Moving on was excruciating. Leaving my baby behind whilst she was prepared for her forever resting place was immense. In the immediate aftermath of her death – time stood still.
My focus was maintained by my younger sibling and I was blessed to receive another daughter within a year of Ellie’s passing. I found Ellie’s death extremely painful to talk about. However, with my second pregnancy, vital medical information was imperative. I have daily reminders of Ellie which I describe as bittersweet. Over time the hardest question I have faced is ‘how many children do I have?’ I have three – the immediate response. ‘How old are they?’
She would be… doesn’t seem fair!
I have researched neuroblastoma and have discovered this illness is random and has no discriminations.

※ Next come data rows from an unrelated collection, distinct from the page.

(** C9: the error paths of [createTLSConfig] differ in what they return
    beside the error.  When the CA file cannot be read, and when it holds
    no certificate, the configuration returned is nil.  When the client
    key pair cannot be loaded, the configuration returned is not nil: it is
    the one under construction, with [RootCAs] set to the certificates of
    the CA file and no client certificate. *)
Theorem createTLSConfig_error_paths (E : Env) (opts : database.ClientOptions)
    (h : history) :
  (forall e,
      os_ReadFile E h (database.CaCert opts) = inr e ->
      database.createTLSConfig E opts h
      = (Returns (None,
                  Some (wrapError ("failed to read file from "
                                   +s+ database.CaCert opts +s+ ", err: "
                                   +s+ Error e) e)),
         [ReadFile (database.CaCert opts) (inr e)]))
  /\ (forall certBytes,
         os_ReadFile E h (database.CaCert opts) = inl certBytes ->
         x509_parsePEM E certBytes = [] ->
         database.createTLSConfig E opts h
         = (Returns (None, Some database.errCACertificate),
            [ReadFile (database.CaCert opts) (inl certBytes)]))
  /\ (forall certBytes e,
         os_ReadFile E h (database.CaCert opts) = inl certBytes ->
         x509_parsePEM E certBytes <> [] ->
         tls_LoadX509KeyPair E (h ++ [ReadFile (database.CaCert opts) (inl certBytes)])
           (database.ClientCert opts) (database.ClientKey opts) = inr e ->
         database.createTLSConfig E opts h
         = (Returns (Some {| tls.RootCAs := Some (x509_parsePEM E certBytes);
                             tls.Certificates := [];
                             tls.ServerName := "" |},
                     Some (wrapError ("failed to read and parse key "
                                      +s+ database.ClientKey opts +s+ " from "
                                      +s+ database.ClientCert opts +s+ ", err: "
                                      +s+ Error e) e)),
            [ReadFile (database.CaCert opts) (inl certBytes);
             LoadX509KeyPair (database.ClientCert opts) (database.ClientKey opts)
               (inr e)])).
Proof.
  repeat split.
  - intros e Hread. unfold_run; cbn. rewrite Hread. reflexivity.
  - intros certBytes Hread Hnone. unfold_run; cbn. rewrite Hread; cbn.
    rewrite Hnone. reflexivity.
  - intros certBytes e Hread Hsome Hload. unfold_run; cbn. rewrite Hread; cbn.
    destruct (x509_parsePEM E certBytes) as [| crt crts]; [congruence |].
    cbn. rewrite Hload. reflexivity.
Qed.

It is particularly an early childhood cancer with a survival rate of 5 years.
My aim and mission is to raise as much funding as possible for Neuroblastoma UK and I hope Ellie’s story can raise awareness and with the most optimism, save a life…
Ellie’s organs were donated to medical science and she will always be remembered by her family and the book of rest at GOSH.
I am so pleased Aurora has chosen to fundraise for Neuroblastoma UK this year. We have many events being held and I am honoured to be able to contribute efforts towards this.”